Cinderella was abused and used and neglected and ridiculed.  She wore rags and 'sat among the cinders'.  And why was she sitting in the cinders?  Because there she had no fire of her own to keep her warm, only the burnt-out bits of what was left from the fires for cooking and keeping others warm.  

When she hears of the ball at the palace she longs to go.  Enter the fairy Godmother, who took a pumpkin to make into a coach and rats to make into horses, mice to become coachmen, arrayed Cinderella in a glorious gown and glass slippers.   The slippers sound both painful and far too fragile to my adult mind.  You'd best watch your step in those!

Cinderella is told that she has a limited amount of time.   She must leave before midnight as everything will revert to what it was before.  A few hours of life in a fairytale and then you're out in the dark and cold with a pumpkin and a bunch of rats and mice. That seems harsh, doesn't it?  That lovely dress is changed back to the rags worn at the beginning.  You find yourself sitting among the cinders all over again.  The fairy tale life is looking less and less appealing!

But here's where the fairy Godmother worked her true magic.  She gave Cinderella a glimpse of what life could be.  That Cinderella returned to the life that she had might seem terribly cruel.  

What would my fairy tale look like?

As a young girl, a young woman, even as a middle-aged woman I daydreamed of alternate lives. Admittedly in middle-age the daydreams were hardly the same as those of the girl or the young woman.  Those two younger versions of me dreamed of romantic loves and world travels, of being rich and famous or at least very well known.  I was a teacher, a baker, a candlestick maker, a fashion designer, a writer...Oh, those daydreams were varied.

As a middle-aged woman, I daydreamed of a little house, tucked away in the woods (or the backside of a hill in a hundred-acre field).  Just four rooms where music played and candles burned at night, and I escaped into books and made jars of blackberry or wild plum jam and bathed under the stars on warm nights or sat snug by a fire on cold ones with an old quilt wrapped about my shoulders.

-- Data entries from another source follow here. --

(* ===== verification/Settlement.v ===== *)
(** * Settlement

    [gateway/src/ledger.rs]: what happens to the money after a completed
    inference request.  [settle_request] debits the consumer (a device wallet,
    a share-key pool or, through [settle_request_account], an account wallet)
    and splits the payable amount 70/25/5 between the serving device, the
    other available devices and the operator; [settle_provider_request] pays
    a centralized provider 95/5; [record_provider_payout] debits a provider.
    The code repeats the debit and the distribution in each function; here
    they are the shared definitions [debit_device_side], [distribute] and
    [pay_ops]. *)

From S2P Require Import Prelude Db RustStr Wallet ShareKeys.

Open Scope string_scope.
Open Scope Z_scope.

(** ** The payable amount *)

(** [SELECT funded FROM share_keys], for share-key consumers only. *)
Definition share_funded (consumer : ConsumerPrincipal) (db : Db) : option Z :=
  match consumer with
  | Share _ key_id => sk_funded <$> share_keys db !! key_id
  | _ => None
  end.

(** What a device or share-key consumer can pay of [cost]. *)
Definition effective_device_cost (cost : Z) (d : string) (db : Db) : Z :=
  Z.min cost (Z.max (balance_of d db) 0).
Definition effective_share_cost (cost : Z) (issuer key_id : string) (funded : option Z) (db : Db)
    : Z :=
  if bool_decide (funded = Some 1) then
    Z.min cost (Z.max (sum_share_key_contributions_tx key_id db) 0)
  else
    let key_remaining :=
      default 0 ((fun r => sk_budget_credits r - sk_consumed_credits r) <$>
                 share_keys db !! key_id) in
    Z.min (Z.min cost (Z.max (balance_of issuer db) 0)) (Z.max key_remaining 0).

(** ** Shared statements *)

(** The consumer side of a device or share-key spend, once [effective_cost] is
    known to be positive. *)
Definition debit_device_side (consumer : ConsumerPrincipal) (funded : option Z)
    (paying : string) (effective_cost : Z) (db : Db) : Db :=
  match consumer with
  | Share _ key_id =>
      let db := update_share_key (sk_add_consumed effective_cost) key_id db in
      if bool_decide (funded = Some 1) then
        let db := apply_pro_rata_share_key_spend_tx key_id effective_cost db in
        update_balance (bal_count_spent effective_cost) paying db
      else update_balance (bal_spend effective_cost) paying db
  | _ => update_balance (bal_spend effective_cost) paying db
  end.

(** [INSERT OR IGNORE INTO balances]; [INSERT INTO ledger]; [UPDATE balances]. *)
Definition earn (d ty : string) (amount now : Z) (request_id note : string) (db : Db) : Db :=
  update_balance (bal_earn amount) d
    (insert_ledger d ty amount now (Some request_id) note (ensure_balance d db)).

Definition pay_ops (amount now : Z) (request_id note : string) (db : Db) : Db :=
  if 0 <? amount then earn OPS "OPS_FEE" amount now request_id note db else db.

Record Split : Type := mkSplit {
  direct_earn : Z;
  per_peer : Z;
  ops_total : Z
}.

(** 70/25/5, the availability share divided evenly, leftovers to the operator. *)
Definition fleet_split (effective_cost : Z) (n_recipients : nat) : Split :=
  let direct := i64_div (i64_mul effective_cost 70) 100 in
  let pool_share := i64_div (i64_mul effective_cost 25) 100 in
  let ops_fee := i64_sub (i64_sub effective_cost direct) pool_share in
  let n := Z.of_nat n_recipients in
  let per_peer := if Nat.eqb n_recipients 0 then 0 else i64_div pool_share n in
  let availability_used := i64_mul per_peer n in
  let pool_leftover := i64_sub pool_share availability_used in
  mkSplit direct per_peer (i64_add ops_fee pool_leftover).

(** Earnings: the serving device, every availability recipient, the operator. *)
Definition distribute (sp : Split) (provider : option string) (recipients : list string)
    (now : Z) (request_id note : string) (db : Db) : Db :=
  let db :=
    match provider with
    | Some p => if 0 <? direct_earn sp
                then earn p "DIRECT_EARN" (direct_earn sp) now request_id note db else db
    | None => db
    end in
  let db :=
    if 0 <? per_peer sp
    then foldl (fun db peer => earn peer "AVAILABILITY_EARN" (per_peer sp) now request_id note db)
           db recipients
    else db in
  pay_ops (ops_total sp) now request_id note db.

Definition with_shortfall (note_base : string) (shortfall : Z) : string :=
  if 0 <? shortfall then note_base +:+ " shortfall=" +:+ show_z shortfall else note_base.

(** ** Account-rooted spend *)

Definition settle_request_account (now : Z) (account_user_id : string)
    (api_key_id provider_device_id : option string) (online_device_ids : list string) (cost : Z)
    (request_id model : string) (db : Db) : result anyhow Db :=
  let effective_cost := Z.min cost (Z.max (account_balance_of account_user_id db) 0) in
  let effective_cost :=
    match api_key_id with
    | Some key_id =>
        match api_keys db !! key_id with
        | Some k =>
            match ak_credit_limit k with
            | Some limit => Z.min effective_cost (Z.max (i64_sub limit (ak_usage_credits k)) 0)
            | None => effective_cost
            end
        | None => effective_cost
        end
    | None => effective_cost
    end in
  let shortfall := i64_sub cost effective_cost in
  let recipients := filter (fun d => Some d <> provider_device_id) online_device_ids in
  let sp := fleet_split effective_cost (length recipients) in
  let note_base :=
    match api_key_id with
    | Some k => "api_key:" +:+ k +:+ " model=" +:+ model
    | None => "model=" +:+ model
    end in
  let note := with_shortfall note_base shortfall in
  let? db := map_err Sql (insert_account_ledger account_user_id "credits" (i64_neg effective_cost)
    "SPENT" now None note api_key_id db) in
  let db :=
    if 0 <? effective_cost then
      let db := update_account (aw_post (- effective_cost) 0 0 0 now) account_user_id db in
      match api_key_id with Some k => api_key_use effective_cost now k db | None => db end
    else db in
  Ok (distribute sp provider_device_id recipients now request_id note db).

(** ** Settlement on the distributed fleet *)

Definition settle_request (now : Z) (consumer : ConsumerPrincipal)
    (provider_device_id : option string) (online_device_ids : list string) (cost : Z)
    (request_id model : string) (db : Db) : result anyhow Db :=
  if cost <=? 0 then Ok db
  else
    match consumer with
    | Account account_user_id api_key_id =>
        settle_request_account now account_user_id api_key_id provider_device_id
          online_device_ids cost request_id model db
    | Device paying | Share paying _ =>
        let db := ensure_balance paying db in
        let funded := share_funded consumer db in
        let effective_cost :=
          match consumer with
          | Share issuer key_id => effective_share_cost cost issuer key_id funded db
          | _ => effective_device_cost cost paying db
          end in
        let shortfall := i64_sub cost effective_cost in
        let recipients :=
          filter (fun d => Some d <> provider_device_id /\ d <> paying) online_device_ids in
        let sp := fleet_split effective_cost (length recipients) in
        let note_base :=
          match consumer with
          | Share _ key_id => "share_key:" +:+ key_id +:+ " model=" +:+ model
          | _ => "model=" +:+ model
          end in
        let note := with_shortfall note_base shortfall in
        let db := insert_ledger paying "SPENT" (i64_neg effective_cost) now (Some request_id) note db in
        let db :=
          if 0 <? effective_cost
          then debit_device_side consumer funded paying effective_cost db else db in
        Ok (distribute sp provider_device_id recipients now request_id note db)
    end.

(** ** Settlement with a centralized provider *)

Definition settle_provider_request (now : Z) (consumer : ConsumerPrincipal) (provider_id : string)
    (cost : Z) (request_id model : string) (db : Db) : result anyhow Db :=
  if cost <=? 0 then Ok db
  else
    let db := match paying_device_id consumer with
              | Some d => ensure_balance d db
              | None => db
              end in
    let funded := share_funded consumer db in
    let effective_cost :=
      match consumer with
      | Device d => effective_device_cost cost d db
      | Account a _ => Z.min cost (Z.max (account_balance_of a db) 0)
      | Share issuer key_id => effective_share_cost cost issuer key_id funded db
      end in
    let shortfall := i64_sub cost effective_cost in
    let provider_earn := i64_div (i64_mul effective_cost 95) 100 in
    let ops_fee := i64_sub effective_cost provider_earn in
    let note_base :=
      match consumer with
      | Device _ => "provider=" +:+ provider_id +:+ " model=" +:+ model
      | Account a _ => "account=" +:+ a +:+ " provider=" +:+ provider_id +:+ " model=" +:+ model
      | Share _ k => "share_key:" +:+ k +:+ " provider=" +:+ provider_id +:+ " model=" +:+ model
      end in
    let note := with_shortfall note_base shortfall in
    let? db :=
      match consumer with
      | Device d | Share d _ =>
          Ok (insert_ledger d "SPENT" (i64_neg effective_cost) now (Some request_id) note db)
      | Account a api_key_id =>
          map_err Sql (insert_account_ledger a "credits" (i64_neg effective_cost)
            "INFERENCE_SPENT" now None note api_key_id db)
      end in
    let db :=
      if 0 <? effective_cost then
        match consumer with
        | Device d | Share d _ => debit_device_side consumer funded d effective_cost db
        | Account a api_key_id =>
            let db := update_account (aw_post (- effective_cost) 0 0 0 now) a db in
            match api_key_id with Some k => api_key_use effective_cost now k db | None => db end
        end
      else db in
    let? db :=
      if 0 <? provider_earn then
        let? db := map_err Sql (ensure_provider_wallet now provider_id db) in
        let? db := map_err Sql (insert_provider_ledger provider_id "PROVIDER_EARN" provider_earn now
          (Some request_id) (Some model) note db) in
        Ok (update_provider (pw_post provider_earn provider_earn 0 now) provider_id db)
      else Ok db in
    Ok (pay_ops ops_fee now request_id note db).

(** ** Provider payouts *)

Definition record_provider_payout (now : Z) (provider_id : string) (amount : Z)
    (destination : option string) (db : Db) : result anyhow Db :=
  guard? negb (amount <=? 0) else (Bail "payout amount must be positive") in
  let bal := provider_balance_of provider_id db in
  guard? amount <=? bal
    else (Bail ("payout exceeds provider balance: requested=" +:+ show_z amount +:+
                " available=" +:+ show_z bal)) in
  let note := match destination with Some d => "dest=" +:+ d | None => "" end in
  let? db := map_err Sql (insert_provider_ledger provider_id "PROVIDER_PAYOUT" (i64_neg amount) now
    None None note db) in
  Ok (update_provider (pw_post (- amount) 0 amount now) provider_id db).

Record ProviderWalletView : Type := mkProviderWalletView {
  pwv_provider_id : string;
  pwv_balance_credits : Z;
  pwv_total_earned : Z;
  pwv_total_paid_out : Z
}.

Definition get_provider_wallet (provider_id : string) (db : Db) : option ProviderWalletView :=
  (fun r => mkProviderWalletView provider_id (pw_balance_credits r) (pw_total_earned r)
              (pw_total_paid_out r)) <$> provider_wallets db !! provider_id.

(** ** API-key views *)

(** [api_key_remaining_limit]. *)
Definition api_key_remaining_limit (key_id : string) (db : Db) : option Z :=
  r ← api_keys db !! key_id;
  limit ← ak_credit_limit r;
  Some (Z.max (i64_sub limit (ak_usage_credits r)) 0).

Record CreditsSnapshot : Type := mkCreditsSnapshot {
  cs_account_user_id : string;
  cs_balance_credits : Z;
  cs_total_usage_credits : Z;
  cs_deposited_usdc_cents_total : Z;
  cs_withdrawn_usdc_cents_total : Z
}.

(** [credits_snapshot]. *)
Definition credits_snapshot (account_user_id : string) (db : Db) : result anyhow CreditsSnapshot :=
  let? w := ok_or (Bail "account not found") (account_wallets db !! account_user_id) in
  let total_usage := zsum ((fun r => - al_amount r) <$>
    filter (fun r => al_account_user_id r = account_user_id /\ al_type r = "SPENT" /\
                     al_asset r = "credits") (account_ledger db)) in
  Ok (mkCreditsSnapshot account_user_id (aw_balance_credits w) total_usage
        (aw_deposited_usdc_cents_total w) (aw_withdrawn_usdc_cents_total w)).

I was self-contained, happy.  I slept on feather mattresses, soft and enveloping. In those daydreams, I slept well every night.  

I was very tired in those days and often stretched by the needs of others.  Is it any wonder my daydreams were of meeting no one's needs?  Of living a life in which I myself had no needs? 

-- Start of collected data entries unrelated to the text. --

(* ===== verification/SettlementFacts.v ===== *)
(** * Settlement: correctness

    A settled request moves exactly the payable amount: what leaves the
    consumer's wallet (or pool) arrives at the earners, to the credit, and no
    wallet goes below zero.  The bound [circulation_bounded] (a hundredth of
    the [i64] range in circulation, about 92 billion USD) is what keeps the
    code's [effective_cost * 70] and [* 95] from wrapping around. *)

From S2P Require Import Prelude Db RustStr Wallet ShareKeys ProRata Settlement Accounts Fixtures.

Open Scope string_scope.
Open Scope Z_scope.

(** [lia] on constant divisions. *)
Ltac div_lia := Z.to_euclidean_division_equations; lia.

Definition circulation_bounded (db : Db) : Prop := 100 * supply db <= i64_max.

(** ** The split *)

Lemma fleet_split_exact eff n :
  0 <= eff -> 100 * eff <= i64_max ->
  let sp := fleet_split eff n in
  direct_earn sp + per_peer sp * Z.of_nat n + ops_total sp = eff /\
  0 <= direct_earn sp /\ 0 <= per_peer sp /\ 0 <= ops_total sp /\
  direct_earn sp = eff * 70 / 100 /\
  per_peer sp = (if Nat.eqb n 0 then 0 else eff * 25 / 100 / Z.of_nat n) /\
  eff * 5 / 100 <= ops_total sp.
Proof.
  intros H0 H1. unfold fleet_split. cbv zeta. cbn [direct_earn per_peer ops_total].
  rewrite !i64_mul_id by range. unfold i64_div.
  rewrite (Z.quot_div_nonneg (eff * 70)), (Z.quot_div_nonneg (eff * 25)) by lia.
  set (dir := eff * 70 / 100). set (pool := eff * 25 / 100).
  assert (0 <= dir /\ 100 * dir <= eff * 70) as [? ?] by (unfold dir; div_lia).
  assert (0 <= pool /\ 100 * pool <= eff * 25) as [? ?] by (unfold pool; div_lia).
  assert (eff * 5 / 100 <= eff - dir - pool) by (unfold dir, pool; div_lia).
  rewrite (i64_sub_id eff dir), (i64_sub_id _ pool) by range.
  destruct (Nat.eqb_spec n 0) as [->|Hn].
  - rewrite Z.mul_0_r, i64_mul_id, i64_sub_id, i64_add_id by range. lia.
  - rewrite Z.quot_div_nonneg by lia.
    assert (0 <= pool / Z.of_nat n /\ pool / Z.of_nat n * Z.of_nat n <= pool) as [? ?].
    { split; [apply Z.div_pos; lia|]. pose proof (Z_div_mod_eq_full pool (Z.of_nat n)).
      pose proof (Z.mod_pos_bound pool (Z.of_nat n)). lia. }
    assert (0 <= pool / Z.of_nat n * Z.of_nat n) by nia.
    rewrite i64_mul_id, i64_sub_id, i64_add_id by range. lia.
Qed.

(** ** Earning *)

Lemma supply_earn d ty x now rid note db : supply (earn d ty x now rid note db) = supply db + x.
Proof.
  unfold earn. rewrite (supply_update_balance _ _ _ x); [| done | apply ensure_balance_row].
  by autorewrite with supply.
Qed.

Lemma solvent_earn_stmts d ty x now rid note db :
  0 <= x -> solvent db -> solvent (earn d ty x now rid note db).
Proof. unfold earn. auto 6 with ledger. Qed.

Lemma balance_of_earn d ty x now rid note db d' :
  balance_of d' (earn d ty x now rid note db) =
  balance_of d' db + (if decide (d = d') then x else 0).
Proof.
  unfold earn, balance_of. simpl. destruct (decide (d = d')) as [<-|Hne].
  - rewrite lookup_alter_eq, insert_or_ignore_lookup_eq. simpl.
    destruct (balances db !! d); done.
  - rewrite lookup_alter_ne, insert_or_ignore_lookup_ne by done. lia.
Qed.

Lemma supply_pay_ops x now rid note db :
  0 <= x -> supply (pay_ops x now rid note db) = supply db + x.
Proof.
  intros Hx. unfold pay_ops. destruct (Z.ltb_spec 0 x); [apply supply_earn | lia].
Qed.

Lemma solvent_pay_ops x now rid note db : solvent db -> solvent (pay_ops x now rid note db).
Proof.
  intros Hs. unfold pay_ops. destruct (Z.ltb_spec 0 x); [|done].
  apply solvent_earn_stmts; [lia|done].
Qed.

But what begs to be answered at this stage of life is of what would I dream now?  What would my fairy tale life look like at this age?  Of what use would I make of a Fairy Godmother?  What could she give me at this time of life?  These are the questions I ask myself.  

I look back at this year behind and see that I have uncovered many clues of things I've lost.  Things that are key to who I am, who I have been all along.  But what part of me am I missing still?   There must be something I want, something I haven't got if I've voiced a wish for a fairy Godmother. 

Did Cinderella want to be a princess?  Did she dream of castles and lovely dresses and royalty and love?  Or did she just take the opportunity before her to grab hold of something different, something that was better than what she'd had thus far?

I don't know.  Perhaps her dream was everything she got. However, I can see the wisdom of what the fairy Godmother did.  Because once Cinderella had experienced the possibilities of what life might be, she had more than cinders to keep her warm.  She had the burning desire to change her life into the one she'd glimpsed. Where before she'd had nothing to use as impetus, she had hope.     But more importantly she had will.  Willingness to make a life change is fire.   And maybe when I find my dream I'll find I've got the will to have it, too.  Time will tell.